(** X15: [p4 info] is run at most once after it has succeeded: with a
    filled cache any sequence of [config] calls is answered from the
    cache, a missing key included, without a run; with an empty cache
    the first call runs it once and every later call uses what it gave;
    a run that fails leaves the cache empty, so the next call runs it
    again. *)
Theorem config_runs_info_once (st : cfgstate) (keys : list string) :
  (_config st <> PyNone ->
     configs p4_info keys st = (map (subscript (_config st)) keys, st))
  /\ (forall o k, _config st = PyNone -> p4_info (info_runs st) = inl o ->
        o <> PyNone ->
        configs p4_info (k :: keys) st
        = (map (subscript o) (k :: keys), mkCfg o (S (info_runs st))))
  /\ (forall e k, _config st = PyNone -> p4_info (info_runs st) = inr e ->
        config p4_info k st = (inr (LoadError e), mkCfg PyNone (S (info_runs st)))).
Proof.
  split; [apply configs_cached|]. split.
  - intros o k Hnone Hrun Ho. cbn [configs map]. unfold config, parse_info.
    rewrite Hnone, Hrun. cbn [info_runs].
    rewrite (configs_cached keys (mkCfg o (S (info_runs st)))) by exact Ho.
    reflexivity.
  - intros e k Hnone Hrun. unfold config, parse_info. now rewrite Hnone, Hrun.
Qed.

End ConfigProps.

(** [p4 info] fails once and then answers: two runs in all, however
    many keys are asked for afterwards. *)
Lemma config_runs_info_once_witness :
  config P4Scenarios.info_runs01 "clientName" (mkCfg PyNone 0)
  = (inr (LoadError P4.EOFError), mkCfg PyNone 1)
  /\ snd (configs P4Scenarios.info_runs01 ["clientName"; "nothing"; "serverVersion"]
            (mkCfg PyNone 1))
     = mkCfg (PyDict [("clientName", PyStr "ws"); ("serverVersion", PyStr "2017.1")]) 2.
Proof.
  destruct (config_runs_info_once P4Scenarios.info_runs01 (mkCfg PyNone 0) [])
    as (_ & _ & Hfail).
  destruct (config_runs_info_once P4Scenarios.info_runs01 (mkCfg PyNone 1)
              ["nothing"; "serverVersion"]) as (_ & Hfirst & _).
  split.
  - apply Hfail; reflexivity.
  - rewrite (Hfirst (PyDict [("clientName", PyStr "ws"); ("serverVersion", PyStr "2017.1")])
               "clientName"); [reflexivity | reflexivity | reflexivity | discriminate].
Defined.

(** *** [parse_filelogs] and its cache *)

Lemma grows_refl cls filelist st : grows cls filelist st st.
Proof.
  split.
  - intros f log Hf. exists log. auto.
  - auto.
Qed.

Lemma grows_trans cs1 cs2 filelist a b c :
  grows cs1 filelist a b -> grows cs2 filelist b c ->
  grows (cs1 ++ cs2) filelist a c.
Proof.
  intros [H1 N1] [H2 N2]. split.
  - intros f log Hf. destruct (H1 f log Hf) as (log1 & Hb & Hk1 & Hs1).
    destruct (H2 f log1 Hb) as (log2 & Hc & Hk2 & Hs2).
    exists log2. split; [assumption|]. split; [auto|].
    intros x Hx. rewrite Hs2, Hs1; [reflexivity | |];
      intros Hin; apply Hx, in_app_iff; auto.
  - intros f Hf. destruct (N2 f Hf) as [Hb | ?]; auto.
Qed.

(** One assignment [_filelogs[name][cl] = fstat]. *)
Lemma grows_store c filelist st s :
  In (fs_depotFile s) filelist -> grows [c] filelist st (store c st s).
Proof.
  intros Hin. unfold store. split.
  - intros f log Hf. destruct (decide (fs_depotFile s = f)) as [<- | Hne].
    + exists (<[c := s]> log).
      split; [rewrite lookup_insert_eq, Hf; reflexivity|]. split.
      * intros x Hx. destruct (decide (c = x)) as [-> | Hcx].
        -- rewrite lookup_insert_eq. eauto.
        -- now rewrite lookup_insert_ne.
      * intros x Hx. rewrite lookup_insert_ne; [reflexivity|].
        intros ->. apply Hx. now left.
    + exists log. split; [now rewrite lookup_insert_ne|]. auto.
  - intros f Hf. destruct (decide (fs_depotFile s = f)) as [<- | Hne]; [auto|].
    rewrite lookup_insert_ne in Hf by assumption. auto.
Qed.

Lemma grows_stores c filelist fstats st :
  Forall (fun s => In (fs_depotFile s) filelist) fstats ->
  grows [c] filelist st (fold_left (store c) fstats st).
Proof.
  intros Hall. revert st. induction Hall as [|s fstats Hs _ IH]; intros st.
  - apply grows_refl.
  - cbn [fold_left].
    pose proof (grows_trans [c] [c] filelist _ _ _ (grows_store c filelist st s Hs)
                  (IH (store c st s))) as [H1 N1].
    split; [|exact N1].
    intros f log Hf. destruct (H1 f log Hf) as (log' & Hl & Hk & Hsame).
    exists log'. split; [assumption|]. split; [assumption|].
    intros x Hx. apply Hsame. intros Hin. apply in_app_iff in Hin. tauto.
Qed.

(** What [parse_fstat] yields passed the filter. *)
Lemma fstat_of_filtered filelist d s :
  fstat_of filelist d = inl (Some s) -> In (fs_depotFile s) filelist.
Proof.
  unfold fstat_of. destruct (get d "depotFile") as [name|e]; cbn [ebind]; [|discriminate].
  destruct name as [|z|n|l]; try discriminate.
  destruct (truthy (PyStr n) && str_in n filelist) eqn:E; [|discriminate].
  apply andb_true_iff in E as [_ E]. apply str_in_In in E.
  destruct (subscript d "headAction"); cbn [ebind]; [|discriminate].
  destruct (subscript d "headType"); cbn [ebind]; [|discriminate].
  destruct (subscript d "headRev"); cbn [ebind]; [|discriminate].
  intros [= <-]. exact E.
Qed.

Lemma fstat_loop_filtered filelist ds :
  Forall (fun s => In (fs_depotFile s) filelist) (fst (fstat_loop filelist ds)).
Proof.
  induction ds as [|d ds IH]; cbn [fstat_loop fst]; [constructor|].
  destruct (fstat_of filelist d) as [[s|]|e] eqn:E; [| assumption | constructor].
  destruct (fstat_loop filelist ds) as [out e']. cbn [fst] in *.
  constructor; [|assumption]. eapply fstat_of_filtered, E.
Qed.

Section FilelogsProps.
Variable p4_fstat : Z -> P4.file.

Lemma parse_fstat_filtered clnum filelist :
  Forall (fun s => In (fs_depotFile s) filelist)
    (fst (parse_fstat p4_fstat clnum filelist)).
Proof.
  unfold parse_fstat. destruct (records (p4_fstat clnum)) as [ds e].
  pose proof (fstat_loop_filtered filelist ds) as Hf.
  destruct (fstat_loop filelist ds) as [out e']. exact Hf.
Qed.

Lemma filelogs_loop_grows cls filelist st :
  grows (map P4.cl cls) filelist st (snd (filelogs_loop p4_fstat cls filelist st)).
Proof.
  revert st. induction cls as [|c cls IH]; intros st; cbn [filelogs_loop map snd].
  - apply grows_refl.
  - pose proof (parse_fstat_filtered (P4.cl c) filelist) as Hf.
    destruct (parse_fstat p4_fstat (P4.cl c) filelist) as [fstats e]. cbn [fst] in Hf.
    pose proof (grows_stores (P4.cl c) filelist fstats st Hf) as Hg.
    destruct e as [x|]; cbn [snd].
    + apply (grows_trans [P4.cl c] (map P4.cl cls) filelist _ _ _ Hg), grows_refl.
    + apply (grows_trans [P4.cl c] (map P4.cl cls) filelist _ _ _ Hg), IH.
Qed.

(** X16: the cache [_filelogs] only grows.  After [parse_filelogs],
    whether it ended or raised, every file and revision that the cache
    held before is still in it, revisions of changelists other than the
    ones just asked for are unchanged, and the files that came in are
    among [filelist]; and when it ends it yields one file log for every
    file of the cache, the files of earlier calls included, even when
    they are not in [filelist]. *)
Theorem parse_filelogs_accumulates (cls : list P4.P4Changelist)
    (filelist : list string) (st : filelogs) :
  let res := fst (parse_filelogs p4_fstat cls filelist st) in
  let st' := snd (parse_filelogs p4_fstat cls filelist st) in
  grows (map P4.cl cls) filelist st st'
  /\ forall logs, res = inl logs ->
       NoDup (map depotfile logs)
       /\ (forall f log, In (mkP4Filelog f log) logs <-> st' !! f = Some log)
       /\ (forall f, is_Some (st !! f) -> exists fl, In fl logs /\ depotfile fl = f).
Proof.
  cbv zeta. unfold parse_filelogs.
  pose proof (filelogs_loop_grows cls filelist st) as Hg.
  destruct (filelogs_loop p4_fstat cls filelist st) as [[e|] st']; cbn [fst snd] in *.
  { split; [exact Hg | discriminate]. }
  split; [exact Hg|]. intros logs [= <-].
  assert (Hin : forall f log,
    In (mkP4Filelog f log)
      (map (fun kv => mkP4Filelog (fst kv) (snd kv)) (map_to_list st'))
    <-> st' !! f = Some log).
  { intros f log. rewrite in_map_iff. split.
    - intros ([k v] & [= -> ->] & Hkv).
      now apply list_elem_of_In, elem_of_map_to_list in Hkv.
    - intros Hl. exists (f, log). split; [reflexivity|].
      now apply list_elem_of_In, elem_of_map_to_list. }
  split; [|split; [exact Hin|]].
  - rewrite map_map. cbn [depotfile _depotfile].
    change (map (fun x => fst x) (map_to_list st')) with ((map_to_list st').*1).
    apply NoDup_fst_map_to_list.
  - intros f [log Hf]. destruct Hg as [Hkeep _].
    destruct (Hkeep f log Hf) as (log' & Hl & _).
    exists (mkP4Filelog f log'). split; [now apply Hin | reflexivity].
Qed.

---

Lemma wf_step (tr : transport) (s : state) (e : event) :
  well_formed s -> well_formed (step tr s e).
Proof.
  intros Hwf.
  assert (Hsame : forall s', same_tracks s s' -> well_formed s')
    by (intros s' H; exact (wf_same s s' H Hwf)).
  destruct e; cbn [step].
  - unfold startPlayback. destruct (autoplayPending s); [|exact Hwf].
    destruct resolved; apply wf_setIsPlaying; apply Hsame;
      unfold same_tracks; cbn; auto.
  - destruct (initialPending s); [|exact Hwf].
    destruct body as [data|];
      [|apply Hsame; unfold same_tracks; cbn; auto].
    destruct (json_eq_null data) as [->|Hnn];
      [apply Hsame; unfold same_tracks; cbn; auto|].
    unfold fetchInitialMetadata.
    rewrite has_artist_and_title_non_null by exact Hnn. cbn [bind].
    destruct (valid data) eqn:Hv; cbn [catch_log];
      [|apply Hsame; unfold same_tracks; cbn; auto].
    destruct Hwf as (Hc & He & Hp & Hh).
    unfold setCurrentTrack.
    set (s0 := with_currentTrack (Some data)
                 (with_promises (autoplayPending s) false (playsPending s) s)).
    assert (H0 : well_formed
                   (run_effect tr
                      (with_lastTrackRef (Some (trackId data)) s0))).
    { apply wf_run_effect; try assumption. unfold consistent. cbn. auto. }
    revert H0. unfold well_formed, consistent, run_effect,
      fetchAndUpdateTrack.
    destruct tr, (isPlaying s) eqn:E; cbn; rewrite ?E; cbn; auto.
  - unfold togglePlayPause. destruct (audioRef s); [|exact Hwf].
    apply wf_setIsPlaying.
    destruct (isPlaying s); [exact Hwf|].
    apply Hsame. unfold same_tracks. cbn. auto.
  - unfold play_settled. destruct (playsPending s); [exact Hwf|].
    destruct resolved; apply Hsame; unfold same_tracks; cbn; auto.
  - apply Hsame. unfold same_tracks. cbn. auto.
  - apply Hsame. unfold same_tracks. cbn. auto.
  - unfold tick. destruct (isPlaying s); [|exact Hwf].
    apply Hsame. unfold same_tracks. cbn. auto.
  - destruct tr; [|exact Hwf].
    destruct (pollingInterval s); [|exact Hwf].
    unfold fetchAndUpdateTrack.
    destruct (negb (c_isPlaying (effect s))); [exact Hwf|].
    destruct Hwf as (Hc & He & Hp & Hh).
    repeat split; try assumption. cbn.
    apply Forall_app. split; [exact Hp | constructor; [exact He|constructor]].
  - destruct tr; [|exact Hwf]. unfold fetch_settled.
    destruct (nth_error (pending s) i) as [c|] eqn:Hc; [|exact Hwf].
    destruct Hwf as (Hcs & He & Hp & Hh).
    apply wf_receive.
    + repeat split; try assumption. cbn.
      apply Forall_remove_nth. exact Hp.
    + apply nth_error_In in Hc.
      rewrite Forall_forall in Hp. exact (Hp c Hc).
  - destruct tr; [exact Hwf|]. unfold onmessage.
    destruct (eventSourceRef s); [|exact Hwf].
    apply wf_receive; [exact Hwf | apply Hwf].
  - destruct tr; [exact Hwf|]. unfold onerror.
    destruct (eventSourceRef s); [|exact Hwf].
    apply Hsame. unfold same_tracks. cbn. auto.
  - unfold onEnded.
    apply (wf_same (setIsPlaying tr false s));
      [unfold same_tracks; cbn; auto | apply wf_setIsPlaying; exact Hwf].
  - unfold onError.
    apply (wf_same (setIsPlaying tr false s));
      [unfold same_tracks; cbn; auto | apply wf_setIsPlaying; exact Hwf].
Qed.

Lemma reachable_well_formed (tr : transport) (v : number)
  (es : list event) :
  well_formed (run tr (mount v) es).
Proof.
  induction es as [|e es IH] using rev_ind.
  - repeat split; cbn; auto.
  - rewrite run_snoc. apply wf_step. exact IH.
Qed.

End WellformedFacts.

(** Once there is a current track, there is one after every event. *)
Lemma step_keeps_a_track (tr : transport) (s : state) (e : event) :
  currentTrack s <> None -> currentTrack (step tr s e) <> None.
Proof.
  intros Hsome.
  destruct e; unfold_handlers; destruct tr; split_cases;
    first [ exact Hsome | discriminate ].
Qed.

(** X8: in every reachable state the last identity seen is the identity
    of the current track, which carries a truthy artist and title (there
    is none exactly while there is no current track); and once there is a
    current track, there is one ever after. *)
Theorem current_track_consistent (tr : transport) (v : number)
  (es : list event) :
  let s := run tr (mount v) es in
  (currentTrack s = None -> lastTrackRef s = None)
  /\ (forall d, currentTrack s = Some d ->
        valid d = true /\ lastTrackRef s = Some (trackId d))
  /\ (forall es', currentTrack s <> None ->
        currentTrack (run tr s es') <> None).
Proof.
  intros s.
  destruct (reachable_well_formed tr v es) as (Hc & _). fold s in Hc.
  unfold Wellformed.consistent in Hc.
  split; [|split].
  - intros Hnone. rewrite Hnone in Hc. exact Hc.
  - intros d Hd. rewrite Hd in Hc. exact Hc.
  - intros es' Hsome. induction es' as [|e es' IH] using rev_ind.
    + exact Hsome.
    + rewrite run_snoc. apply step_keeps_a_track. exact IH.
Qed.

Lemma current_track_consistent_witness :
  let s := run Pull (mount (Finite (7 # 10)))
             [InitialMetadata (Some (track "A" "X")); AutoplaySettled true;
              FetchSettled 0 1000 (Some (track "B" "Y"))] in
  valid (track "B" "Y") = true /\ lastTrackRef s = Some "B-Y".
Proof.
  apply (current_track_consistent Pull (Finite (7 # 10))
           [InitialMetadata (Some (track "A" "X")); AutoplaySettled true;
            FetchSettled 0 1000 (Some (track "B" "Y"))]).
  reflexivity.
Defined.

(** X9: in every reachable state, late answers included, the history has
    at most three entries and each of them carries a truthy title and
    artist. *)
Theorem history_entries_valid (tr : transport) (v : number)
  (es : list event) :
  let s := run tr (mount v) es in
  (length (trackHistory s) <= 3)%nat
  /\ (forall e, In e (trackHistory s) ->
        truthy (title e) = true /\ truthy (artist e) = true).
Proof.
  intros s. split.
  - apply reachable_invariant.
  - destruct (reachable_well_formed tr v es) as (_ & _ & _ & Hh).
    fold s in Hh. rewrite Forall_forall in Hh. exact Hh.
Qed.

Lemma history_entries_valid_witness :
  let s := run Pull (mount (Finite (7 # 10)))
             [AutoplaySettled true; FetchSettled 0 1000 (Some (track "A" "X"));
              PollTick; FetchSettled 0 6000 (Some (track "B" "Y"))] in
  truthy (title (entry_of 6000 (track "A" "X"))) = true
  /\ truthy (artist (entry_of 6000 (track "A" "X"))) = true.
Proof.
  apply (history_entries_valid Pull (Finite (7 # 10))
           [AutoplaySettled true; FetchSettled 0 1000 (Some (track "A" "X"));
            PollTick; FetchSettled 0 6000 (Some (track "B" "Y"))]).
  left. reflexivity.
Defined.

--

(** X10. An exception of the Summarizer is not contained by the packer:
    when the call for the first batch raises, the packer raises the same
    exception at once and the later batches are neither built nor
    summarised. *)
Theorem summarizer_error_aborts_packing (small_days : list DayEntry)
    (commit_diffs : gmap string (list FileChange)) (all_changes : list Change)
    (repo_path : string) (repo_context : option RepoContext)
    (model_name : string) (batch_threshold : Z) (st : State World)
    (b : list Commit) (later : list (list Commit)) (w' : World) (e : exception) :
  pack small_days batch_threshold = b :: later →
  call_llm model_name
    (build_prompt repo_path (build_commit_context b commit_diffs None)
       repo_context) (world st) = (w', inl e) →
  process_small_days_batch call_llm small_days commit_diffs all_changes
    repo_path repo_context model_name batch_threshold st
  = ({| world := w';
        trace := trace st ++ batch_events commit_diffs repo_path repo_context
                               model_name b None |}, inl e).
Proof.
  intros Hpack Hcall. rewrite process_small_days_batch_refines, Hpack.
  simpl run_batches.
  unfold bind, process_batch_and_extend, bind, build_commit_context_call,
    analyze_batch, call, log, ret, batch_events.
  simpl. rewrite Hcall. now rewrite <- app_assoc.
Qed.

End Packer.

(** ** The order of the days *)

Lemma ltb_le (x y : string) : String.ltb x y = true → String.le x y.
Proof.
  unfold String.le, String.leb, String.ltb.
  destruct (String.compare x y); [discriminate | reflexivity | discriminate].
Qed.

→ **EXERCISE AIM**
With the line that has "NoDup (map depotfile logs)" as the first and the line that has "- intros Hl." as the last, repeat exactly that run of lines above and no more.

→ **WRITTEN ANSWER**
       NoDup (map depotfile logs)
       /\ (forall f log, In (mkP4Filelog f log) logs <-> st' !! f = Some log)
       /\ (forall f, is_Some (st !! f) -> exists fl, In fl logs /\ depotfile fl = f).
Proof.
  cbv zeta. unfold parse_filelogs.
  pose proof (filelogs_loop_grows cls filelist st) as Hg.
  destruct (filelogs_loop p4_fstat cls filelist st) as [[e|] st']; cbn [fst snd] in *.
  { split; [exact Hg | discriminate]. }
  split; [exact Hg|]. intros logs [= <-].
  assert (Hin : forall f log,
    In (mkP4Filelog f log)
      (map (fun kv => mkP4Filelog (fst kv) (snd kv)) (map_to_list st'))
    <-> st' !! f = Some log).
  { intros f log. rewrite in_map_iff. split.
    - intros ([k v] & [= -> ->] & Hkv).
      now apply list_elem_of_In, elem_of_map_to_list in Hkv.
    - intros Hl. exists (f, log). split; [reflexivity|].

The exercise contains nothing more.